Stored items

+ + +

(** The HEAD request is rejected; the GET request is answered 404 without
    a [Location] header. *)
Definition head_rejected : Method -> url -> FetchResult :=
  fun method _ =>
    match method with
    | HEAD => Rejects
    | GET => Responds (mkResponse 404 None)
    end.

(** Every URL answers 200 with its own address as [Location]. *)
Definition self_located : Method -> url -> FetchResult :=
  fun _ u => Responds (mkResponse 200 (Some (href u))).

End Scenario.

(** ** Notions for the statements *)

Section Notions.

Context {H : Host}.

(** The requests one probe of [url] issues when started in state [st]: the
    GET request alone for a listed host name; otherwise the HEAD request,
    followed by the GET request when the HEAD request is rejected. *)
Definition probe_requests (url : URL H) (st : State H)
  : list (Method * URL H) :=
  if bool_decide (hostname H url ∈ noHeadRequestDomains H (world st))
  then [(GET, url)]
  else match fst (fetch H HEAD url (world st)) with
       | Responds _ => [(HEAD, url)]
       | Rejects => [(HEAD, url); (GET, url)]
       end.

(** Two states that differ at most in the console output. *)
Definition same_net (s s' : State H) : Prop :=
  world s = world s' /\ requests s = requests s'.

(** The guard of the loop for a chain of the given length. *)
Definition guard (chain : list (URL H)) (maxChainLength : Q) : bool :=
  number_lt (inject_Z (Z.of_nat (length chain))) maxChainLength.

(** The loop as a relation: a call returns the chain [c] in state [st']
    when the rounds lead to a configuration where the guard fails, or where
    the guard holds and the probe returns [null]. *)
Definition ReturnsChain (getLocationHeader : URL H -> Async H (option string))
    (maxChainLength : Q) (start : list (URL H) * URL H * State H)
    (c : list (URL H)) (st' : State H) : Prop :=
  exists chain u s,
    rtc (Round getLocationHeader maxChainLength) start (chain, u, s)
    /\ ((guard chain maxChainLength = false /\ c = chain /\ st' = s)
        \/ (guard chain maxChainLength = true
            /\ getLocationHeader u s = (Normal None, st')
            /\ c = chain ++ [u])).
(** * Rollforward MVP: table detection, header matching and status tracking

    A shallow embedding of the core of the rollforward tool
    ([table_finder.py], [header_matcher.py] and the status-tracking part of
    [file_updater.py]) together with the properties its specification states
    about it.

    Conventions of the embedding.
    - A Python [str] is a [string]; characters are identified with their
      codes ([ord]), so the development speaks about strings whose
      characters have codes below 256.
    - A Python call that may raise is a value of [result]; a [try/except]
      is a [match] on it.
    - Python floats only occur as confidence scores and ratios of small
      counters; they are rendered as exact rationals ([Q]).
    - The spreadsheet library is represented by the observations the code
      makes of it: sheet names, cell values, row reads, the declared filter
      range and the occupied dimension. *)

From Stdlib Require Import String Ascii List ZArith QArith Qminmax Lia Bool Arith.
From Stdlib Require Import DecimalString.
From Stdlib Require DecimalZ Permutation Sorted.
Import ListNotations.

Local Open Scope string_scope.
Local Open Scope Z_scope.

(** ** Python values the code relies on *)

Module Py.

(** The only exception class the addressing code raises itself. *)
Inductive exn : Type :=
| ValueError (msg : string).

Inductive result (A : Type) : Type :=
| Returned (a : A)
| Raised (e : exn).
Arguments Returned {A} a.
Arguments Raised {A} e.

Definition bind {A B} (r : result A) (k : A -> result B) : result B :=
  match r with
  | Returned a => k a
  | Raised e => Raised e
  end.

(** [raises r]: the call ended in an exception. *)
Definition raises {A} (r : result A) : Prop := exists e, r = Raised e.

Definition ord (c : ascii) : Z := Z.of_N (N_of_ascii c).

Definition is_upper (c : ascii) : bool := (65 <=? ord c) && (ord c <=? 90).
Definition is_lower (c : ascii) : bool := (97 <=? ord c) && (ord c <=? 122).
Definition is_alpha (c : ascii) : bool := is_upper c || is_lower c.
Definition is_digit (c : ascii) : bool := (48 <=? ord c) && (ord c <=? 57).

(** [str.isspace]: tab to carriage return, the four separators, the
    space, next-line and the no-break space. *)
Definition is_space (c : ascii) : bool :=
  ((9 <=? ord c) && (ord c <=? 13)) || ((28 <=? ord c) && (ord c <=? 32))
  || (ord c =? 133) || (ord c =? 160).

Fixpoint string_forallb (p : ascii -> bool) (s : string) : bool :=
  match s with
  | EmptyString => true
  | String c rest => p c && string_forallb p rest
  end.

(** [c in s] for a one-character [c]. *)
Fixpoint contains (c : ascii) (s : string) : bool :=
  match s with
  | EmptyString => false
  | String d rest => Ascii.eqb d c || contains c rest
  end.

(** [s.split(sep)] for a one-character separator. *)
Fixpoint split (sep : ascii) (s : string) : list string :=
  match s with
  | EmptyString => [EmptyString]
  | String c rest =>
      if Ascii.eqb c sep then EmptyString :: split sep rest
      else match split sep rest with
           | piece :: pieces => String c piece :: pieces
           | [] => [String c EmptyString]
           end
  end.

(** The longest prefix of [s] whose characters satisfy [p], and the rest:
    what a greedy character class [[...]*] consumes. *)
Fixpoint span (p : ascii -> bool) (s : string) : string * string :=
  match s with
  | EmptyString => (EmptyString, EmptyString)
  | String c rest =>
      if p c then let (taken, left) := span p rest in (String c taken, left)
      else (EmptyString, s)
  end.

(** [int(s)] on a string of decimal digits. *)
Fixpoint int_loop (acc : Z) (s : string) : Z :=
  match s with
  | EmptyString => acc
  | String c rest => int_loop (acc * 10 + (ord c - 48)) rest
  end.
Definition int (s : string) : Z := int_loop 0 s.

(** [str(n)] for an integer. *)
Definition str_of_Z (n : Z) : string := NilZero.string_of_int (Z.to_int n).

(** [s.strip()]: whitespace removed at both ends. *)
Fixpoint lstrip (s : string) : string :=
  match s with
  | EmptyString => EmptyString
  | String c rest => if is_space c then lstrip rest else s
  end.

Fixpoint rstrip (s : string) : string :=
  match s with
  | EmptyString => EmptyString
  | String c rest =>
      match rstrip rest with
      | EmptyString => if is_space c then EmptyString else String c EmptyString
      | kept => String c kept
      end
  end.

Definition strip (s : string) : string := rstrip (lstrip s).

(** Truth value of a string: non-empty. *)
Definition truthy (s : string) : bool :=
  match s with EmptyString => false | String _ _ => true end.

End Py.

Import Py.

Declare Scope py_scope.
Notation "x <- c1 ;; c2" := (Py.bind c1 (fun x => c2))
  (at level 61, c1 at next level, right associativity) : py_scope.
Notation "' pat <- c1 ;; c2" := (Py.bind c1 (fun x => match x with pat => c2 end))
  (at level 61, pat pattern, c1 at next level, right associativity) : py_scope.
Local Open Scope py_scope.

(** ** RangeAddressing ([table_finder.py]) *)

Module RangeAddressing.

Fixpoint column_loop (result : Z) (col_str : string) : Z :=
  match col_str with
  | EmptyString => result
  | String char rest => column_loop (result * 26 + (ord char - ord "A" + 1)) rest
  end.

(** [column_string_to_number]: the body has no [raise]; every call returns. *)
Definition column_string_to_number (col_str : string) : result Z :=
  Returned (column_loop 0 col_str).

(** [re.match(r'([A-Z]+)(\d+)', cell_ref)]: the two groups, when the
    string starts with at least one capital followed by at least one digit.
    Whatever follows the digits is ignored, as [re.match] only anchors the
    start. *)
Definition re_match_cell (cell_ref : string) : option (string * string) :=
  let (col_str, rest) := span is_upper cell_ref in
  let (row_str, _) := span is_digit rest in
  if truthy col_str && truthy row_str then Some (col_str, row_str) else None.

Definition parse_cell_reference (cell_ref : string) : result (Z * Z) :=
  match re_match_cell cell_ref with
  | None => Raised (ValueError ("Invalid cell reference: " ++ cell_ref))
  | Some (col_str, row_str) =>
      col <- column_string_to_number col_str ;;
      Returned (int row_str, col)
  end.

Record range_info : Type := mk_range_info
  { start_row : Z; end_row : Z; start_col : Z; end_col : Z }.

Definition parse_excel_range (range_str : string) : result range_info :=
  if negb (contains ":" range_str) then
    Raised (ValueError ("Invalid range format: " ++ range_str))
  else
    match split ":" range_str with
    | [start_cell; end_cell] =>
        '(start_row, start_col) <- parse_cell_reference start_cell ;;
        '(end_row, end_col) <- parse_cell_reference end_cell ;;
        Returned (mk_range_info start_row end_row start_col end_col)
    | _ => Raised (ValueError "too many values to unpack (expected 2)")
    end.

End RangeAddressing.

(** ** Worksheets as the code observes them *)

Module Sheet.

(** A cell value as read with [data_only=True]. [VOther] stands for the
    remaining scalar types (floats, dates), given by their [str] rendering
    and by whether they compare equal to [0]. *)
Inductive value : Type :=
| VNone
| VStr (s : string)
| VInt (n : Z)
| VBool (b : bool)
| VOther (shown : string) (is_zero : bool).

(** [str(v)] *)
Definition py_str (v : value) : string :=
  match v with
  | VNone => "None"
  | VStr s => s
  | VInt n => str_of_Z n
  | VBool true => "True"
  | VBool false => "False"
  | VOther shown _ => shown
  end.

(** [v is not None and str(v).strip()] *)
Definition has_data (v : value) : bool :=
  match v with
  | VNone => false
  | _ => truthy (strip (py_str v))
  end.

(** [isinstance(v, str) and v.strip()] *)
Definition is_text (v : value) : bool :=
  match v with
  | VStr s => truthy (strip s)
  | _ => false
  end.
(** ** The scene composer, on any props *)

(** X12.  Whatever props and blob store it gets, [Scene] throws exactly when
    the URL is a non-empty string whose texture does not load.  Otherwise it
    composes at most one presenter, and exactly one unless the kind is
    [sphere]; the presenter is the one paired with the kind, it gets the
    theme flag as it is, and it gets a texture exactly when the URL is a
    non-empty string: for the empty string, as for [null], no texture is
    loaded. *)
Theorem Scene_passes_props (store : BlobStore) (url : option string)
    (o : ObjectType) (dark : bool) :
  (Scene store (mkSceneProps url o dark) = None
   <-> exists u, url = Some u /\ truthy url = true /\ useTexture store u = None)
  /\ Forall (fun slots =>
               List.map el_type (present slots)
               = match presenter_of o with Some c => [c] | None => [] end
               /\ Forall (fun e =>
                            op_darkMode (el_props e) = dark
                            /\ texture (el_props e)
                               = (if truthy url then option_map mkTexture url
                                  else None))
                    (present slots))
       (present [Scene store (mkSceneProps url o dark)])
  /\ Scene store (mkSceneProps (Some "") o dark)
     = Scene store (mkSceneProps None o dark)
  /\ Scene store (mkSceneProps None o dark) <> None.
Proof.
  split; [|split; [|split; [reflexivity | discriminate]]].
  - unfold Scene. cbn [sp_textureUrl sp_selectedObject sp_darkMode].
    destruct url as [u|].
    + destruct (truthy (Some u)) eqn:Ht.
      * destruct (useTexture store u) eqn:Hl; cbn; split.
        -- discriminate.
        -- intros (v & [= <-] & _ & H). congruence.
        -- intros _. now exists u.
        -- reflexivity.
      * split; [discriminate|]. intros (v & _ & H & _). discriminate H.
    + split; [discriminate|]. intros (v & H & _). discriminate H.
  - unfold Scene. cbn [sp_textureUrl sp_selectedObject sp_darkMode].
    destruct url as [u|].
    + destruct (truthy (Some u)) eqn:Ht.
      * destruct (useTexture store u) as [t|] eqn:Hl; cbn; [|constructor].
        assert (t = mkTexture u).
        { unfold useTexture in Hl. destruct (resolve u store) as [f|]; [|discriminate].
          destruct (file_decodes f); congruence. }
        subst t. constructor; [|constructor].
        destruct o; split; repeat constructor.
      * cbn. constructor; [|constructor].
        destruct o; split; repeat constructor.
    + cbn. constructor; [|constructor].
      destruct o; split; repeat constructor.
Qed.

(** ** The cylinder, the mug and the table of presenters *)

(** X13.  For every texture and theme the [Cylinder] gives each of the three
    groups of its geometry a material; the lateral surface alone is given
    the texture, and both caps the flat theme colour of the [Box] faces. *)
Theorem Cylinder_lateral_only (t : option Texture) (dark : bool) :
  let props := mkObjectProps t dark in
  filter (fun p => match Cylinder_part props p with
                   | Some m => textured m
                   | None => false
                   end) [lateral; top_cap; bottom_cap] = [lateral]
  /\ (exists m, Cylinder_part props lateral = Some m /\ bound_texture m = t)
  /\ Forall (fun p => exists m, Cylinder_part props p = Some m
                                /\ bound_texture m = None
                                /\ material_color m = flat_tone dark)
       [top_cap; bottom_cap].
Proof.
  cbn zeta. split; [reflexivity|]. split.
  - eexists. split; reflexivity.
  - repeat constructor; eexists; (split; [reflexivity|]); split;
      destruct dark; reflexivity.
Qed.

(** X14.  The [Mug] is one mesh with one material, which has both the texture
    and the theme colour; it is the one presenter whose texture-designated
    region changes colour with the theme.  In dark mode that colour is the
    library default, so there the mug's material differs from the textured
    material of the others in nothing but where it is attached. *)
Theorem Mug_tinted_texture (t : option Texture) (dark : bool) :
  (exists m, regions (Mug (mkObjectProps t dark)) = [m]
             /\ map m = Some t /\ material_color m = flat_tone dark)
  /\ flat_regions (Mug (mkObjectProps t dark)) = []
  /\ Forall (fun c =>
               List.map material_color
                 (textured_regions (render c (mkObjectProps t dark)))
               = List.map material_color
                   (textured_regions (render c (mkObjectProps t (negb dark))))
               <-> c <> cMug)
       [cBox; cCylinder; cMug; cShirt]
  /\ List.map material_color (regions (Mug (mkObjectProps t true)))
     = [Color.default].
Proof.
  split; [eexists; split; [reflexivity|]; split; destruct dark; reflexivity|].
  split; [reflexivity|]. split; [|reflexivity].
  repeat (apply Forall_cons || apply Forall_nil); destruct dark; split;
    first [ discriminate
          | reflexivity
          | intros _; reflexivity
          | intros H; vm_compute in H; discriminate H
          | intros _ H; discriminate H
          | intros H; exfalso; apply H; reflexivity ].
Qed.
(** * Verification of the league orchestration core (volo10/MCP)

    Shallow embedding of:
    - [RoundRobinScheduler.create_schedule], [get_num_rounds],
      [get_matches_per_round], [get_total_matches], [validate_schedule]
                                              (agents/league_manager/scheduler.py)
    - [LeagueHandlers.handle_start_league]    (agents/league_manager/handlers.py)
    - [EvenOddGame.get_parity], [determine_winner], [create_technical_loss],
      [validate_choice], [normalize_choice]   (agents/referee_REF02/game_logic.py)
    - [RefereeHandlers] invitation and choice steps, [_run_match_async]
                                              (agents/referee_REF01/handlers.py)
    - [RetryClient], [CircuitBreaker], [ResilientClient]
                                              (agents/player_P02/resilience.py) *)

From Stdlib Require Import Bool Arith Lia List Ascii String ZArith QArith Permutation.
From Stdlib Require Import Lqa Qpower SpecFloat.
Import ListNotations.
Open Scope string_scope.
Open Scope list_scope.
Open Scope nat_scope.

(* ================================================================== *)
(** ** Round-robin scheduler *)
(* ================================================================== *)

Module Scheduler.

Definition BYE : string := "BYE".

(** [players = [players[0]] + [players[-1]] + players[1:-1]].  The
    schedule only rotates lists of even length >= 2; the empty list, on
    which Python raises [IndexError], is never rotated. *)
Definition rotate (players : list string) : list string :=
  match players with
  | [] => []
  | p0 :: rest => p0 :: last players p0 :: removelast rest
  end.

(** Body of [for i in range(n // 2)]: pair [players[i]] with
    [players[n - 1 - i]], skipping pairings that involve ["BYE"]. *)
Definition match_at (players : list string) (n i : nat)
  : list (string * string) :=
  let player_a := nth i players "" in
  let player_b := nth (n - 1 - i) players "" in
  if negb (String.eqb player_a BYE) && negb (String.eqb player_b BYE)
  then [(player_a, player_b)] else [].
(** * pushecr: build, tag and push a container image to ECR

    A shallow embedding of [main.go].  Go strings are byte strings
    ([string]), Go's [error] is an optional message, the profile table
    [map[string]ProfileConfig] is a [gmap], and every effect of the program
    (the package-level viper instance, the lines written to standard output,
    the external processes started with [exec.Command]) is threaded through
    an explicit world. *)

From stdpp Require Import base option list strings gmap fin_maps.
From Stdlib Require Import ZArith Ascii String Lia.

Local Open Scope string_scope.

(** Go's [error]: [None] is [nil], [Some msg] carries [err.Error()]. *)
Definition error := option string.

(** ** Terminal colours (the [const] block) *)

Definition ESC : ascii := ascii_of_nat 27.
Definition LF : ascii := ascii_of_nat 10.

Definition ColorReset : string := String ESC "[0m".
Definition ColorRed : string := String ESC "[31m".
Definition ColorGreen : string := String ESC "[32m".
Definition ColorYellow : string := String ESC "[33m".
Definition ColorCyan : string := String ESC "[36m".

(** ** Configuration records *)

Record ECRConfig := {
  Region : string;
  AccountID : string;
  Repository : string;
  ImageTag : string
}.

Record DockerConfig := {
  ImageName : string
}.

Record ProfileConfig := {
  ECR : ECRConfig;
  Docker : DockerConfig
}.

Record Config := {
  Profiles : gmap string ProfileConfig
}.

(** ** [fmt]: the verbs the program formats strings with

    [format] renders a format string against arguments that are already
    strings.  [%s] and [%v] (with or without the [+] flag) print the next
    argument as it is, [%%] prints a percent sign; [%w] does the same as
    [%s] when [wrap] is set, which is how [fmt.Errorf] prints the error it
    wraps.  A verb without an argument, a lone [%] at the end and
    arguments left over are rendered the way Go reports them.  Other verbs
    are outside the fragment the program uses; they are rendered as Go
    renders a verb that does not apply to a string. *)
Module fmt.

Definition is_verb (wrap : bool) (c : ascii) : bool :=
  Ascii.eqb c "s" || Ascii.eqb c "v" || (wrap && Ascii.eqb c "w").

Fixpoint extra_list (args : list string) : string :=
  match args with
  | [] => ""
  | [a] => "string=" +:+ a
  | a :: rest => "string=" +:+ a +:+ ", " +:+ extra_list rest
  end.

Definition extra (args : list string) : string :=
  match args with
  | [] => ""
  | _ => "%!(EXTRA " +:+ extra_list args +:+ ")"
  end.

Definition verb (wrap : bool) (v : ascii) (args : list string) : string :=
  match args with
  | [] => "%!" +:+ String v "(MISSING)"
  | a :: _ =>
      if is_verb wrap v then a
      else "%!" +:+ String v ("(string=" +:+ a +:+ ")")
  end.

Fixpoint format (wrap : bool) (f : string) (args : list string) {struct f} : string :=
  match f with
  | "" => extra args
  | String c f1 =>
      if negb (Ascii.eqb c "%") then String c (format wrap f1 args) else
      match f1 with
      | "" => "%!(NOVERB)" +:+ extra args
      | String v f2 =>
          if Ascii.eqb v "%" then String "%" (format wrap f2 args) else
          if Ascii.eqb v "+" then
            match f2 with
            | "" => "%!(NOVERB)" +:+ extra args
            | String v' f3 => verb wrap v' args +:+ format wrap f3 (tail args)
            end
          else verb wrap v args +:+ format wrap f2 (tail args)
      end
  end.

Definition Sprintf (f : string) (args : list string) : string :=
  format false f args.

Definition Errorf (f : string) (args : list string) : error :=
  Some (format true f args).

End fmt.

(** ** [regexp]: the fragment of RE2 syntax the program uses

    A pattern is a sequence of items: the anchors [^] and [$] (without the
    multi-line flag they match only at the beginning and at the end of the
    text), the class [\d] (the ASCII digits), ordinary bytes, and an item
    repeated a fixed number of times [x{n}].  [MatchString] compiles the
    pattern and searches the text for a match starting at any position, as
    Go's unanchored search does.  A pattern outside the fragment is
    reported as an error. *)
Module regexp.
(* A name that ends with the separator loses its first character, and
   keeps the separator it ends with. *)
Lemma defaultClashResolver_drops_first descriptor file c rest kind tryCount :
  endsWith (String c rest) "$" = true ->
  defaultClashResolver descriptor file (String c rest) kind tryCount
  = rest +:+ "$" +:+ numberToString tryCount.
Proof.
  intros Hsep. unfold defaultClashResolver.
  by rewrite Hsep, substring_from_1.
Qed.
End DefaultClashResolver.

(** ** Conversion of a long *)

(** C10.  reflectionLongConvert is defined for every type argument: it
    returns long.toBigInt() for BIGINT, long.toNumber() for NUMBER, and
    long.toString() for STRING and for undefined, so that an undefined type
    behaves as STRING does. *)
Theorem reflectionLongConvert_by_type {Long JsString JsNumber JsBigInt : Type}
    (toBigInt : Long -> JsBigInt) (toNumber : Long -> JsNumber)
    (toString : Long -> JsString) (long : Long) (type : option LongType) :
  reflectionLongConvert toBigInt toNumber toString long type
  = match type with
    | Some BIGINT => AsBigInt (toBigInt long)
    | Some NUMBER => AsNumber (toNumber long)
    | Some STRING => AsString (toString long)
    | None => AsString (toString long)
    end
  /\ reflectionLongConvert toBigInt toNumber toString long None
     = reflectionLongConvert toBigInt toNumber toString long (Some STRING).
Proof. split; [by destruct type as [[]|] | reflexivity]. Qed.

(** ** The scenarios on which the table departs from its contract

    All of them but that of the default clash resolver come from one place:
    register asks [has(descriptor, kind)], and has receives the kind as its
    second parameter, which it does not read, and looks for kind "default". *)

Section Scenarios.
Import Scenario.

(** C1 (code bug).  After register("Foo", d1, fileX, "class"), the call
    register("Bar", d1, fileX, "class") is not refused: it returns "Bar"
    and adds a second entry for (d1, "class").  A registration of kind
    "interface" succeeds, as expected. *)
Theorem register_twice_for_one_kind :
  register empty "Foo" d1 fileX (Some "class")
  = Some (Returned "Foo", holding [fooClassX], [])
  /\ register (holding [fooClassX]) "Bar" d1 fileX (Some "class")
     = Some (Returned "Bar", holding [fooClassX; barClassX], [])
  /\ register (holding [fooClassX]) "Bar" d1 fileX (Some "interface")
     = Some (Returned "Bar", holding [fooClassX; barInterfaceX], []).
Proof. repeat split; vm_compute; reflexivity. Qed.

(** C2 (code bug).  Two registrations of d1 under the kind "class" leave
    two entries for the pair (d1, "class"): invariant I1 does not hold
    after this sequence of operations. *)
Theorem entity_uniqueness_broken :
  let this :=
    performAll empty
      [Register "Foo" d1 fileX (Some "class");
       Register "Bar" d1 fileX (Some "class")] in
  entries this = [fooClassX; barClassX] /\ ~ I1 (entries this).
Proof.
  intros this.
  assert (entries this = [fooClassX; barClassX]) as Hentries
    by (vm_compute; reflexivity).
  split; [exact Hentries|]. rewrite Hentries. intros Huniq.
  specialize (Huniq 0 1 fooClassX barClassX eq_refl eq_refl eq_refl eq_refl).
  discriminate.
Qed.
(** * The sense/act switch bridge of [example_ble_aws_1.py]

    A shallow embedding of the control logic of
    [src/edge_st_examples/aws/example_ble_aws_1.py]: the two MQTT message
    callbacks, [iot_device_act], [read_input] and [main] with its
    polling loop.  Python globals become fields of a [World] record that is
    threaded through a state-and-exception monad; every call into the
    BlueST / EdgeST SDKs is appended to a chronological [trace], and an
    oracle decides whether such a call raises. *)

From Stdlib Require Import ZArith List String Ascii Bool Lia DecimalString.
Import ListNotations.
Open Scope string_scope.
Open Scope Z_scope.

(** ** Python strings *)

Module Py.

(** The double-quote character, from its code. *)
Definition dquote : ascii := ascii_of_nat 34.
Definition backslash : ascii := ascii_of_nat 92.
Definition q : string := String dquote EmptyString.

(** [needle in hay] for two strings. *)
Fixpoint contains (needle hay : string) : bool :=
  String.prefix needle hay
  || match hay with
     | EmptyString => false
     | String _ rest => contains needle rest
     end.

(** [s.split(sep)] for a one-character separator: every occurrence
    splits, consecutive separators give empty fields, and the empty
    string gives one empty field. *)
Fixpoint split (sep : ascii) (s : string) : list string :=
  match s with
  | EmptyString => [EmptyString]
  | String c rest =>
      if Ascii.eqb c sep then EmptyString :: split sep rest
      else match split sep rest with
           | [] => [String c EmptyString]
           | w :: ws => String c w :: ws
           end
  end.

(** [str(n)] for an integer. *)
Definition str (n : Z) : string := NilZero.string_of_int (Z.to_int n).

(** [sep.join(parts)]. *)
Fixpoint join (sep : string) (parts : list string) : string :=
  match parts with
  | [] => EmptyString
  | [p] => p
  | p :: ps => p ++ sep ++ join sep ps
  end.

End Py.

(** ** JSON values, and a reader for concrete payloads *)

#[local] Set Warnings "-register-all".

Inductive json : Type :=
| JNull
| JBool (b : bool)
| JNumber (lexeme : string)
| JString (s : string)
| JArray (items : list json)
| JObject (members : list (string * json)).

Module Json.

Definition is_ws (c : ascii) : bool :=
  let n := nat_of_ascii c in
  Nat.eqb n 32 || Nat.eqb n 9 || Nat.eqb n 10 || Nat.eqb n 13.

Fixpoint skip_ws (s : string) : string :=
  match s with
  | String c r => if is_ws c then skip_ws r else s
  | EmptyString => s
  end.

+ + +

HOW TO COMPLETE THIS TASK => Make a list of all lines in the data that contain "Huniq".

RESULT =>
  split; [exact Hentries|]. rewrite Hentries. intros Huniq.
  specialize (Huniq 0 1 fooClassX barClassX eq_refl eq_refl eq_refl eq_refl).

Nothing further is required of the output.